_Task instructions:_
Whenever the string "stores" turns up in a line of the data below, copy that line.

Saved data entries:
------------------------------------------------------------

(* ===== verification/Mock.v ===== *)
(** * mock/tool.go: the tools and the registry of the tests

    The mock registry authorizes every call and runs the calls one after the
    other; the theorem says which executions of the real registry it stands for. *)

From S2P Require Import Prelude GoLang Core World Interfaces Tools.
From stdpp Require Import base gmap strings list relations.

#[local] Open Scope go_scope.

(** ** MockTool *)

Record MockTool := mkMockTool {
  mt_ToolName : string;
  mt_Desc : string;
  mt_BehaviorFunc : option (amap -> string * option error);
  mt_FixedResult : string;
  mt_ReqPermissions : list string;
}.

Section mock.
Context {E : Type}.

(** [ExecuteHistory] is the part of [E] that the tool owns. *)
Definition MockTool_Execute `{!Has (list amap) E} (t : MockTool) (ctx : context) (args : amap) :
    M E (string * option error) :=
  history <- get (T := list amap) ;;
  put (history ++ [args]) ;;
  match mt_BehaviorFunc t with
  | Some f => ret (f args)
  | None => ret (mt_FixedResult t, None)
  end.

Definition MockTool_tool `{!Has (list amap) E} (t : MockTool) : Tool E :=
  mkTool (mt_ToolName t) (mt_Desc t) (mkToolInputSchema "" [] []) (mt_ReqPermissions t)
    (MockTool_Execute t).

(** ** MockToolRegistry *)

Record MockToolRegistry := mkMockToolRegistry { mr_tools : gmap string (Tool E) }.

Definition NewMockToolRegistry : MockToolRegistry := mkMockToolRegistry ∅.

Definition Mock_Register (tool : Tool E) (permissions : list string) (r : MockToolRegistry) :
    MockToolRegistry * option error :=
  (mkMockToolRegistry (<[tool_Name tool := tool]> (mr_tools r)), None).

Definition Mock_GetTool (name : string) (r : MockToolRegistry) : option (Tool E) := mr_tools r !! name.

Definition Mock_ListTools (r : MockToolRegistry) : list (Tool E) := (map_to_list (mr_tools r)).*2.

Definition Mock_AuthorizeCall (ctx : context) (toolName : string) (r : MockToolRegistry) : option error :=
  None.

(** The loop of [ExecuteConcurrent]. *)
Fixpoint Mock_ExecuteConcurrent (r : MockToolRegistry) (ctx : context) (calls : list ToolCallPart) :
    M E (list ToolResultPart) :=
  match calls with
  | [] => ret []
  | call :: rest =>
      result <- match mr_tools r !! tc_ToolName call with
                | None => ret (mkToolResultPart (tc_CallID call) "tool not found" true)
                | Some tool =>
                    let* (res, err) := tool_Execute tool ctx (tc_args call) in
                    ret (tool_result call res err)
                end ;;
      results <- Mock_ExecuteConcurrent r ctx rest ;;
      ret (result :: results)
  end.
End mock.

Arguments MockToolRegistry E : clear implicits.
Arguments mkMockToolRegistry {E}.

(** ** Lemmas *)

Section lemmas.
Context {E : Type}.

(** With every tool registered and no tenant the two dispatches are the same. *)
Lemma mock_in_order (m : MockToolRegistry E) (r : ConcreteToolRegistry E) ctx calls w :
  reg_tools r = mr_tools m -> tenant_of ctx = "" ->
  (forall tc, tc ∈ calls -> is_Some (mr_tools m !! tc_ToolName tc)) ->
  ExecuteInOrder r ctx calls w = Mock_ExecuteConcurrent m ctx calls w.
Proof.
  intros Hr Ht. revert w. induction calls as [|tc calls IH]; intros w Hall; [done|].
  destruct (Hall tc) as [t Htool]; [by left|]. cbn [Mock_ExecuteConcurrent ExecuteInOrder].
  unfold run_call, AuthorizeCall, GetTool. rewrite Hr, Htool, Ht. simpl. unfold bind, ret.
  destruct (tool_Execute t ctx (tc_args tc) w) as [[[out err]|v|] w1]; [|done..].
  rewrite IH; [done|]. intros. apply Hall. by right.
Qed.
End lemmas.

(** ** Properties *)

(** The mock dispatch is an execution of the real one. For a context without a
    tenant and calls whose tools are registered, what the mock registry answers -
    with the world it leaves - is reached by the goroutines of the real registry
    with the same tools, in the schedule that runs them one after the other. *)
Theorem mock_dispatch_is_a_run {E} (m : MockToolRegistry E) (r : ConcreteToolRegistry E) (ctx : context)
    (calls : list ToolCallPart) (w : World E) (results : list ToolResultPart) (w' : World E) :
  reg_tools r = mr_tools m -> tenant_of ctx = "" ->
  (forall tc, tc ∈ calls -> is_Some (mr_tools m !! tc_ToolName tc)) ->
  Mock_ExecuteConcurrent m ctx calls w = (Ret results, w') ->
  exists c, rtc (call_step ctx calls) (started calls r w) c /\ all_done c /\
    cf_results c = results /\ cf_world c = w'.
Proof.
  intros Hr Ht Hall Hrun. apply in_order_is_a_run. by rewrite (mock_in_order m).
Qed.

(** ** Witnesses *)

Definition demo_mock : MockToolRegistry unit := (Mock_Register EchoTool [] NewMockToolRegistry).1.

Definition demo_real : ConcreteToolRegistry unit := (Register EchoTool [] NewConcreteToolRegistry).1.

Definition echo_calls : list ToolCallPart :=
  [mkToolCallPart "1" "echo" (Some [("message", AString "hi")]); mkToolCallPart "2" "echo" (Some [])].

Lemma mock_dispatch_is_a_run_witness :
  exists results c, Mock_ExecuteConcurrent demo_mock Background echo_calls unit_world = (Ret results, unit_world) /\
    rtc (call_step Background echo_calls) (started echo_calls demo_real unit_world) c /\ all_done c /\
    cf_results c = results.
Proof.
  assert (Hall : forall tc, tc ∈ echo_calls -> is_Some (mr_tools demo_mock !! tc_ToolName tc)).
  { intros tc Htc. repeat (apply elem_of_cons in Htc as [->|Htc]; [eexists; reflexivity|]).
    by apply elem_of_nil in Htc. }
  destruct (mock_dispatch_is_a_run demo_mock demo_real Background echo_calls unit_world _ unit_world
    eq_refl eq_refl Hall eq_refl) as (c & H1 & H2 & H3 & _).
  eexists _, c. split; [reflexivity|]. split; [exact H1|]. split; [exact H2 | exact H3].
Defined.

------------------------------------------------------------

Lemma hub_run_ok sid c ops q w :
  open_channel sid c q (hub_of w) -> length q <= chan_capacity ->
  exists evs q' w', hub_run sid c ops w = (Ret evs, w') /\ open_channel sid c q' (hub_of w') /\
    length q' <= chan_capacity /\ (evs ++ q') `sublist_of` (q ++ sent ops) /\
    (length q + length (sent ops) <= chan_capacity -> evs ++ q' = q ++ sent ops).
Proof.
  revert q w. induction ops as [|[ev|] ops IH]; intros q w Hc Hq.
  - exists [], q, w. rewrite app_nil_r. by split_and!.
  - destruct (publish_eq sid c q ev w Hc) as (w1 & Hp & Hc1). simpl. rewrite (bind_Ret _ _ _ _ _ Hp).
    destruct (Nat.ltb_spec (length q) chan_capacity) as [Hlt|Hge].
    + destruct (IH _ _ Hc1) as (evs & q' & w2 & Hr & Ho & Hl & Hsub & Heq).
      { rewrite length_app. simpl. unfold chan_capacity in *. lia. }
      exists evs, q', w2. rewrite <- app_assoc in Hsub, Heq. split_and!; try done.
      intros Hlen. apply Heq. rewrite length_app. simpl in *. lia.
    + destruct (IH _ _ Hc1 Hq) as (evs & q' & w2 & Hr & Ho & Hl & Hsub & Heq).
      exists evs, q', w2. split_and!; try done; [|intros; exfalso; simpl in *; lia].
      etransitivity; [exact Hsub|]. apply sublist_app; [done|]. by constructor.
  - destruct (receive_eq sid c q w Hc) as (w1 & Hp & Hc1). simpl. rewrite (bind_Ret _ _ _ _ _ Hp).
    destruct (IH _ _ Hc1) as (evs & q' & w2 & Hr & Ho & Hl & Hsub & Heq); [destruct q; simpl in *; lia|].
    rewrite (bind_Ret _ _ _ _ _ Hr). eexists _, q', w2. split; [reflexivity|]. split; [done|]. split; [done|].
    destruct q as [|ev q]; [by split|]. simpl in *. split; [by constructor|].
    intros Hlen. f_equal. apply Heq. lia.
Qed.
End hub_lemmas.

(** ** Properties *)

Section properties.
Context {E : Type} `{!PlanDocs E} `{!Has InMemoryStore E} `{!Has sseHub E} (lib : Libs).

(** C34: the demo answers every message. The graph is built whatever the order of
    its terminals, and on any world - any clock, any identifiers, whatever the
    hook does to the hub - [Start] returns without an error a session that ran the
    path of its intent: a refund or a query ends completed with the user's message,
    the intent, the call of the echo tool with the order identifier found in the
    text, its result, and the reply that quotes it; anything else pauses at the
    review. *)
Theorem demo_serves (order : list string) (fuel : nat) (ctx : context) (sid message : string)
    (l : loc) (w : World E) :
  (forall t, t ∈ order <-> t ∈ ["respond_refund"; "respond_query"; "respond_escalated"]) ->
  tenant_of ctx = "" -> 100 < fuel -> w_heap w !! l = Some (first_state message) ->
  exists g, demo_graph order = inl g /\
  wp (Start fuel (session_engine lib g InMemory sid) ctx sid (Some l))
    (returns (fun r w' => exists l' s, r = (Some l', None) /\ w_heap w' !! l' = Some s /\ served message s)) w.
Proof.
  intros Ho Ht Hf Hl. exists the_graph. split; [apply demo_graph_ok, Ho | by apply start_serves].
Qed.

------------------------------------------------------------

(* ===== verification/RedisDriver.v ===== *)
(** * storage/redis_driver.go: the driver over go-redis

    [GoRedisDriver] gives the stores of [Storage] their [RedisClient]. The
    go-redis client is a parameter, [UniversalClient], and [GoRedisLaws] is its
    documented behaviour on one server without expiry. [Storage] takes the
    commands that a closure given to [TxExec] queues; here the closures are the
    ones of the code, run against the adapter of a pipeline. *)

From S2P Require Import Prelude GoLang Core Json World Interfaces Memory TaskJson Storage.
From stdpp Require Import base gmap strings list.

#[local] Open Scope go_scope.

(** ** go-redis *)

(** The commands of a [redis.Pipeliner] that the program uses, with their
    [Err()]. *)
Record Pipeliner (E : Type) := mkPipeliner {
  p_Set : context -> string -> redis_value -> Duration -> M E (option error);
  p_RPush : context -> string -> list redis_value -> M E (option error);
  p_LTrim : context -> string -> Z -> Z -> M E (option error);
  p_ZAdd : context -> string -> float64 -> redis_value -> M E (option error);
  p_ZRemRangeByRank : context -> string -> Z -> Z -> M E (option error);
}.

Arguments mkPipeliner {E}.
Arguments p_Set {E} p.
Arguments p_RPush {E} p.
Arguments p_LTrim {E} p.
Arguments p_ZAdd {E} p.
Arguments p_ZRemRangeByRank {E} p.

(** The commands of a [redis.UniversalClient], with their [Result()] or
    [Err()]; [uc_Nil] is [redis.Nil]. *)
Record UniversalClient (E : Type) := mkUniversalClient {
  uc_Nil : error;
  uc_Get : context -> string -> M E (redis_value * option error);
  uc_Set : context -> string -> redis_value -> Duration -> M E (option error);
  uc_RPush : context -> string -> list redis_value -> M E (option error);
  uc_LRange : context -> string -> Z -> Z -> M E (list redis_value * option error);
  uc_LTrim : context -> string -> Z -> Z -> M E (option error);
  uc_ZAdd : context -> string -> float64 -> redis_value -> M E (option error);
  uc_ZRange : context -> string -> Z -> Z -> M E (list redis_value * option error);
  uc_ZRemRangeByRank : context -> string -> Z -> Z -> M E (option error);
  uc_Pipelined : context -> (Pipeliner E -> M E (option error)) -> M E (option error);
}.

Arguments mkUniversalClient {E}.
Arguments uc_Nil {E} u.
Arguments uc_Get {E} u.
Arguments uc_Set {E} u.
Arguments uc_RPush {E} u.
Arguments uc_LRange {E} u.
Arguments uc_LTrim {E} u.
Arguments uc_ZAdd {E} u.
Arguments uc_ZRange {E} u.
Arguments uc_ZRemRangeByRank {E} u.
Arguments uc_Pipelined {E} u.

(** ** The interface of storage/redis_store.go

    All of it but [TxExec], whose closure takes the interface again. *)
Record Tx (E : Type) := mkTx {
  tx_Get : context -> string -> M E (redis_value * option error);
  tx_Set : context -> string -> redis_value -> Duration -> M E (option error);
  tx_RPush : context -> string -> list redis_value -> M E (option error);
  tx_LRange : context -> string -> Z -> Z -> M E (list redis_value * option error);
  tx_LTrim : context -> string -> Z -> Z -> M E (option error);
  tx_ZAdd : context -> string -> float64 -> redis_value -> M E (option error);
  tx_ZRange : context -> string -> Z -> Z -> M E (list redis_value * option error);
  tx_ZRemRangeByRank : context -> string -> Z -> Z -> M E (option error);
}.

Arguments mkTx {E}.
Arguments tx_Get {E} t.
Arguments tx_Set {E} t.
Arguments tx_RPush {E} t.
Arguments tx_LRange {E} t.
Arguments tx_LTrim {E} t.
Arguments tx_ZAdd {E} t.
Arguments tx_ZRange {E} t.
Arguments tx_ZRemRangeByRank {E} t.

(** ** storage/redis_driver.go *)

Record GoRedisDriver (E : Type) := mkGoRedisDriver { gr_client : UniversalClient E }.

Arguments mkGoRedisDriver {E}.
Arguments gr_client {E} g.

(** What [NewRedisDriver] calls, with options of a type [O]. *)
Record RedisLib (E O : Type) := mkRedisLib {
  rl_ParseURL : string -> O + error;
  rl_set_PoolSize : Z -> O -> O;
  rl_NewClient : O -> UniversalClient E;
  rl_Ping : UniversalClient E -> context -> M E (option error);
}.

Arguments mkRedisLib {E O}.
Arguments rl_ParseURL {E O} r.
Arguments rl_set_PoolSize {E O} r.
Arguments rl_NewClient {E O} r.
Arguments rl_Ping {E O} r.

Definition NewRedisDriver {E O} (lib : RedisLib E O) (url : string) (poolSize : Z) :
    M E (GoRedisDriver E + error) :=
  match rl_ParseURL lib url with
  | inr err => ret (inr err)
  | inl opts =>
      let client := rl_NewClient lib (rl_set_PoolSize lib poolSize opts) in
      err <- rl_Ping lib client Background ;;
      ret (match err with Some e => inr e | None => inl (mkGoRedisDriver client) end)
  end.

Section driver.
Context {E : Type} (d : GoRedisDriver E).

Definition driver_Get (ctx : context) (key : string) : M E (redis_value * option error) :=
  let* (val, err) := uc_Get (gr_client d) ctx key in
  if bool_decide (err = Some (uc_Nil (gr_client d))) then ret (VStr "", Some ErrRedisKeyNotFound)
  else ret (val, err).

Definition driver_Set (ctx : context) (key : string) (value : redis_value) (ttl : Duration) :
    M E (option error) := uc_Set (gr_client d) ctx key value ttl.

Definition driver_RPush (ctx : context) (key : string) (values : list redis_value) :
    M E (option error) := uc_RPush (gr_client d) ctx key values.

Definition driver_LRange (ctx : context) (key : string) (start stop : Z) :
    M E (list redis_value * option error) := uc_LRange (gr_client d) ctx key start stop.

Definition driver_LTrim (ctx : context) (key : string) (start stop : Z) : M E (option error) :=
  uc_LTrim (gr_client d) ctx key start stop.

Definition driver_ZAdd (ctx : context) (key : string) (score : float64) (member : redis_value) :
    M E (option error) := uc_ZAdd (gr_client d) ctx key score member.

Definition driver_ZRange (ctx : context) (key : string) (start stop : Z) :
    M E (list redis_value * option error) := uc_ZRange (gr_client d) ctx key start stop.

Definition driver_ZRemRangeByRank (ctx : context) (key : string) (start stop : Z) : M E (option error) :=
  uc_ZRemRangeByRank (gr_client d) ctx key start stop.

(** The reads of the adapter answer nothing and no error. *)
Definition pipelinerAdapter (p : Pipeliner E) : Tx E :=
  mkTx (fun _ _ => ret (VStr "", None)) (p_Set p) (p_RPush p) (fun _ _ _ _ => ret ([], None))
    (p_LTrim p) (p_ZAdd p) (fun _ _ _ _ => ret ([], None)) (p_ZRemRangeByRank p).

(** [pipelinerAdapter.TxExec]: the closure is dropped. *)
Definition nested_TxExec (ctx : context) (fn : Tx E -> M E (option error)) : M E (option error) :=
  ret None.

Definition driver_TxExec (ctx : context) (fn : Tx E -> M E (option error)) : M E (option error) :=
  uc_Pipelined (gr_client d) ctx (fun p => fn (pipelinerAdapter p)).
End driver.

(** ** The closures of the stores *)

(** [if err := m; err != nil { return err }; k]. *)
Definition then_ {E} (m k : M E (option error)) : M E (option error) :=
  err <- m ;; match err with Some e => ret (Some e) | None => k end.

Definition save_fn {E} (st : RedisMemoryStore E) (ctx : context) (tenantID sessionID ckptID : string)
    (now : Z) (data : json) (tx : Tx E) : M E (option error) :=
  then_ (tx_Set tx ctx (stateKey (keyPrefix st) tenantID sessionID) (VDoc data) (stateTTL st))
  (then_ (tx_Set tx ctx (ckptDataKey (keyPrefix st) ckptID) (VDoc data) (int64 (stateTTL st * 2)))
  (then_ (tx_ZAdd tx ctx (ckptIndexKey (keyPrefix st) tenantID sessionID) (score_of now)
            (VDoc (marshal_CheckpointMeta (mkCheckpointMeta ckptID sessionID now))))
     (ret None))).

------------------------------------------------------------

_Task result:_
    [GoRedisDriver] gives the stores of [Storage] their [RedisClient]. The
(** ** The closures of the stores *)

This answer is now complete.